Return each line of the listing that contains the string "toyE".

▸ RECORDS FOR THIS EXERCISE
== Segment start ==

(** The last step of [binary_round_aux]: zero, a finite double, or an
    overflow to infinity. *)
Definition round_result (sx : bool) (mf ef : Z) : spec_float :=
  match mf with
  | Z0 => S754_zero sx
  | Zpos m =>
      if ef <=? emax - prec then S754_finite sx m ef else S754_infinity sx
  | Zneg _ => S754_nan
  end.

(** [M_PI] and [180.0] on the specification side. *)
Definition SF_PI : spec_float := S754_finite false 7074237752028440 (-51).
Definition SF_180 : spec_float := S754_finite false 6333186975989760 (-45).

(** Status and output struct of a call, for evaluation on examples. *)
Definition run_output {E} (input output : Z) (w : World E)
  : option (Z * option EPSG4979) :=
  match epsg4979_from_epsg9705 input output w with
  | Some (r, w') => Some (r, read_EPSG4979 (heap w') output)
  | None => None
  end.

(** A longitude of [1e16] degrees, which the interface does not exclude. *)
Definition far : EPSG9705 :=
  mkEPSG9705 0%float 10000000000000000%float 0%float.
Definition w_far : World toyE := world_of toyE 0 far.

(** ** Vocabulary for the further properties *)


Definition engine_calls (tr : list event) : list event :=
  List.filter is_engine_call tr.

Definition is_context_create (e : event) : bool :=
  match e with Call_context_create _ => true | _ => false end.

(** A caller that converts several positions one after the other, each
    call starting in the world the previous one left; the statuses are
    collected in order. *)
Fixpoint run_calls {E} (calls : list (Z * Z)) : M E (list Z) :=
  match calls with
  | [] => ret []
  | (input, output) :: rest =>
      r <- epsg4979_from_epsg9705 input output ;;
      rs <- run_calls rest ;;
      ret (r :: rs)
  end.

(** The calls of a list that pass the NULL check. *)
Definition non_null_calls (calls : list (Z * Z)) : list (Z * Z) :=
  List.filter (fun c => negb ((fst c =? 0) || (snd c =? 0))) calls.

(** An engine that reports no error and returns a coordinate with no finite
    slot, whatever it is given. *)
Definition silent_engine : Engine :=
  {| engine_state := unit;
     proj_context_create := fun s => (1000, s);
     proj_create_crs_to_crs := fun _ _ _ _ s => (2000, s);
     proj_trans := fun _ _ _ s => (proj_coord infinity nan neg_infinity nan, s);
     proj_errno := fun _ _ => 0;
     proj_destroy := fun _ s => s;
     proj_context_destroy := fun _ s => s |}.

Definition w_silent : World silent_engine := world_of silent_engine tt liberty.

(** A caller heap that maps the input struct at address 64 and nothing at
    the output address 128. *)
Definition w_no_output : World toyE :=
  mkWorld (<[64 := lat9705 liberty]> (<[72 := lon9705 liberty]>
           (<[80 := alt9705 liberty]> ∅))) (0 : engine_state toyE) [].

(** A finite longitude of about [1e308] degrees, above [2^1023]. *)
Definition beyond_range : EPSG9705 :=
  mkEPSG9705 0%float 0x1.1ccf385ebc8ap+1023%float 0%float.

(** Sign of a double: [true] for negative values, [-0] included. *)
Definition Fsign (x : float) : bool := SFsign (Prim2SF x).

(** ** The function follows exactly these paths *)

Ltac norm_trace :=
  unfold log; simpl; rewrite <- ?app_assoc; simpl.

Lemma write_mapped (h : gmap Z float) (p : Z) (v : EPSG4979) :
  valid_ptr h p ->
  is_Some (<[p + off_lat := lat4979 v]> h !! (p + off_lon)) /\
  is_Some (<[p + off_lon := lon4979 v]> (<[p + off_lat := lat4979 v]> h)
             !! (p + off_alt)).
Proof.
  intros (_ & Hlon & Halt). unfold off_lat, off_lon, off_alt in *.
  rewrite !lookup_insert_ne by lia. auto.
Qed.

(** Soundness: whatever the function returns, one of the paths explains it. *)
Lemma run_path {E} (input output : Z) (w : World E) (r : Z) (w' : World E) :
  epsg4979_from_epsg9705 input output w = Some (r, w') ->
  path input output w r w'.
Proof.
  unfold epsg4979_from_epsg9705.
  destruct (input =? 0) eqn:Hi; simpl.
  { intros [= <- <-]. apply path_null. left. lia. }
  destruct (output =? 0) eqn:Ho; simpl.
  { intros [= <- <-]. apply path_null. right. lia. }
  apply Z.eqb_neq in Hi, Ho.
  unfold bind at 1, call_context_create.
  destruct (proj_context_create E (eng w)) as [ctx s1] eqn:Hc.
  destruct (ctx =? 0) eqn:Hctx.
  { apply Z.eqb_eq in Hctx; subst ctx. intros [= <- <-].
    now apply path_no_context. }
  apply Z.eqb_neq in Hctx.
  unfold bind at 1, call_create_crs_to_crs; simpl.
  destruct (proj_create_crs_to_crs E ctx "EPSG:9705" "EPSG:4979" 0 s1)
    as [P s2] eqn:HP.
  destruct (P =? 0) eqn:HP0.
  { apply Z.eqb_eq in HP0; subst P. unfold bind, call_context_destroy, ret.
    simpl. intros [= <- <-]. norm_trace.
    eapply path_no_transformation; eauto. }
  apply Z.eqb_neq in HP0.
  unfold bind at 1, load at 1; simpl.
  destruct (heap w !! (input + off_lat)) as [a|] eqn:Ha; [|discriminate].
  unfold bind at 1, load at 1; simpl.
  destruct (heap w !! (input + off_lon)) as [b|] eqn:Hb; [|discriminate].
  unfold bind at 1, load at 1; simpl.
  destruct (heap w !! (input + off_alt)) as [c|] eqn:Hcc; [|discriminate].
  assert (Hread : read_EPSG9705 (heap w) input = Some (mkEPSG9705 a b c)).
  { unfold read_EPSG9705. now rewrite Ha, Hb, Hcc. }
  unfold bind at 1, call_trans; simpl.
  change (proj_coord (b * M_PI / 180) (a * M_PI / 180) c 0)
    with (c_in_of (mkEPSG9705 a b c)).
  destruct (proj_trans E P PJ_FWD (c_in_of (mkEPSG9705 a b c)) s2)
    as [c_out s3] eqn:Ht.
  unfold bind at 1, call_errno; simpl.
  destruct (proj_errno E P s3 =? 0) eqn:He; simpl.
  - apply Z.eqb_eq in He.
    unfold bind at 1, store at 1; simpl.
    destruct (heap w !! (output + off_lat)) as [o1|] eqn:Ho1; [|discriminate].
    unfold bind at 1, store at 1; simpl.
    destruct (<[output + off_lat := _]> (heap w) !! (output + off_lon))
      as [o2|] eqn:Ho2; [|discriminate].
    unfold bind at 1, store at 1; simpl.
    destruct (<[output + off_lon := _]> _ !! (output + off_alt))
      as [o3|] eqn:Ho3; [|discriminate].
    unfold bind, call_destroy, call_context_destroy, ret; simpl.
    intros [= <- <-]. norm_trace. rewrite He.
    assert (Hv : valid_ptr (heap w) output).
    { unfold valid_ptr, off_lat, off_lon, off_alt in *.
      rewrite !lookup_insert_ne in Ho3 by lia.
      rewrite !lookup_insert_ne in Ho2 by lia.
      rewrite Ho1, Ho2, Ho3. eauto. }
    exact (path_success input output w ctx s1 P s2 (mkEPSG9705 a b c)
             c_out s3 Hi Ho Hc Hctx HP HP0 Hread Ht He Hv).
  - apply Z.eqb_neq in He.
    unfold bind, call_destroy, call_context_destroy, ret; simpl.
    intros [= <- <-]. norm_trace.
    exact (path_apply_error input output w ctx s1 P s2 (mkEPSG9705 a b c)
             c_out s3 Hi Ho Hc Hctx HP HP0 Hread Ht He).
Qed.

(** Completeness: the conditions of a path make the function take it. *)
Lemma path_run {E} (input output : Z) (w : World E) (r : Z) (w' : World E) :
  path input output w r w' ->
  epsg4979_from_epsg9705 input output w = Some (r, w').
Proof.
  intros Hp. unfold epsg4979_from_epsg9705.
  destruct Hp as
    [ Hnull
    | s1 Hi Ho Hc
    | ctx s1 s2 Hi Ho Hc Hctx HP
    | ctx s1 P s2 i c_out s3 Hi Ho Hc Hctx HP HP0 Hr Ht He
    | ctx s1 P s2 i c_out s3 Hi Ho Hc Hctx HP HP0 Hr Ht He Hv ].
  - destruct Hnull as [-> | ->]; simpl; [reflexivity|].
    now rewrite orb_true_r.
  - apply Z.eqb_neq in Hi, Ho. rewrite Hi, Ho. simpl.
    unfold bind, call_context_create. now rewrite Hc.
  - apply Z.eqb_neq in Hi, Ho, Hctx. rewrite Hi, Ho. simpl.
    unfold bind at 1, call_context_create. rewrite Hc, Hctx.
    unfold bind at 1, call_create_crs_to_crs. simpl. rewrite HP. simpl.
    unfold bind, call_context_destroy, ret. simpl. now norm_trace.
  - apply Z.eqb_neq in Hi, Ho, Hctx, HP0, He. rewrite Hi, Ho. simpl.
    unfold bind at 1, call_context_create. rewrite Hc, Hctx.
    unfold bind at 1, call_create_crs_to_crs. simpl. rewrite HP, HP0.
    unfold read_EPSG9705 in Hr.
    destruct (heap w !! (input + off_lat)) as [a|] eqn:Ha; [|discriminate].
    destruct (heap w !! (input + off_lon)) as [b|] eqn:Hb; [|discriminate].
    destruct (heap w !! (input + off_alt)) as [c|] eqn:Hcc; [|discriminate].
    injection Hr as <-. simpl in *.
    unfold bind at 1, load at 1; simpl. rewrite Ha.
    unfold bind at 1, load at 1; simpl. rewrite Hb.
    unfold bind at 1, load at 1; simpl. rewrite Hcc.
    unfold bind at 1, call_trans; simpl.
    change (proj_coord (b * M_PI / 180) (a * M_PI / 180) c 0)
      with (c_in_of (mkEPSG9705 a b c)).
    rewrite Ht. unfold bind at 1, call_errno; simpl. rewrite He. simpl.
    unfold bind, call_destroy, call_context_destroy, ret. simpl.
    now norm_trace.
  - apply Z.eqb_neq in Hi, Ho, Hctx, HP0. rewrite Hi, Ho. simpl.
    unfold bind at 1, call_context_create. rewrite Hc, Hctx.
    unfold bind at 1, call_create_crs_to_crs. simpl. rewrite HP, HP0.
    unfold read_EPSG9705 in Hr.
    destruct (heap w !! (input + off_lat)) as [a|] eqn:Ha; [|discriminate].
    destruct (heap w !! (input + off_lon)) as [b|] eqn:Hb; [|discriminate].
    destruct (heap w !! (input + off_alt)) as [c|] eqn:Hcc; [|discriminate].
    injection Hr as <-. simpl in *.
    unfold bind at 1, load at 1; simpl. rewrite Ha.
    unfold bind at 1, load at 1; simpl. rewrite Hb.
    unfold bind at 1, load at 1; simpl. rewrite Hcc.
    unfold bind at 1, call_trans; simpl.
    change (proj_coord (b * M_PI / 180) (a * M_PI / 180) c 0)
      with (c_in_of (mkEPSG9705 a b c)).
    rewrite Ht. unfold bind at 1, call_errno; simpl. rewrite He. simpl.
    destruct (write_mapped (heap w) output (output_of c_out) Hv) as [H2 H3].
    destruct Hv as ([o1 Ho1] & _ & _).
    destruct H2 as [o2 Ho2]. destruct H3 as [o3 Ho3]. simpl in Ho2, Ho3.
    unfold bind at 1, store at 1; simpl. rewrite Ho1.
    unfold bind at 1, store at 1; simpl.
    change (rad2deg (phi (lpzt c_out))) with
      (phi (lpzt c_out) * 180 / M_PI)%float in Ho2, Ho3.
    change (rad2deg (lam (lpzt c_out))) with
      (lam (lpzt c_out) * 180 / M_PI)%float in Ho3.
    rewrite Ho2.
    unfold bind at 1, store at 1; simpl. rewrite Ho3.
    unfold bind, call_destroy, call_context_destroy, ret. simpl.
    now norm_trace.
Qed.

== Segment end ==

▸ RESPONSE TO THE TASK
Definition w_far : World toyE := world_of toyE 0 far.
Definition w_no_output : World toyE :=
           (<[80 := alt9705 liberty]> ∅))) (0 : engine_state toyE) [].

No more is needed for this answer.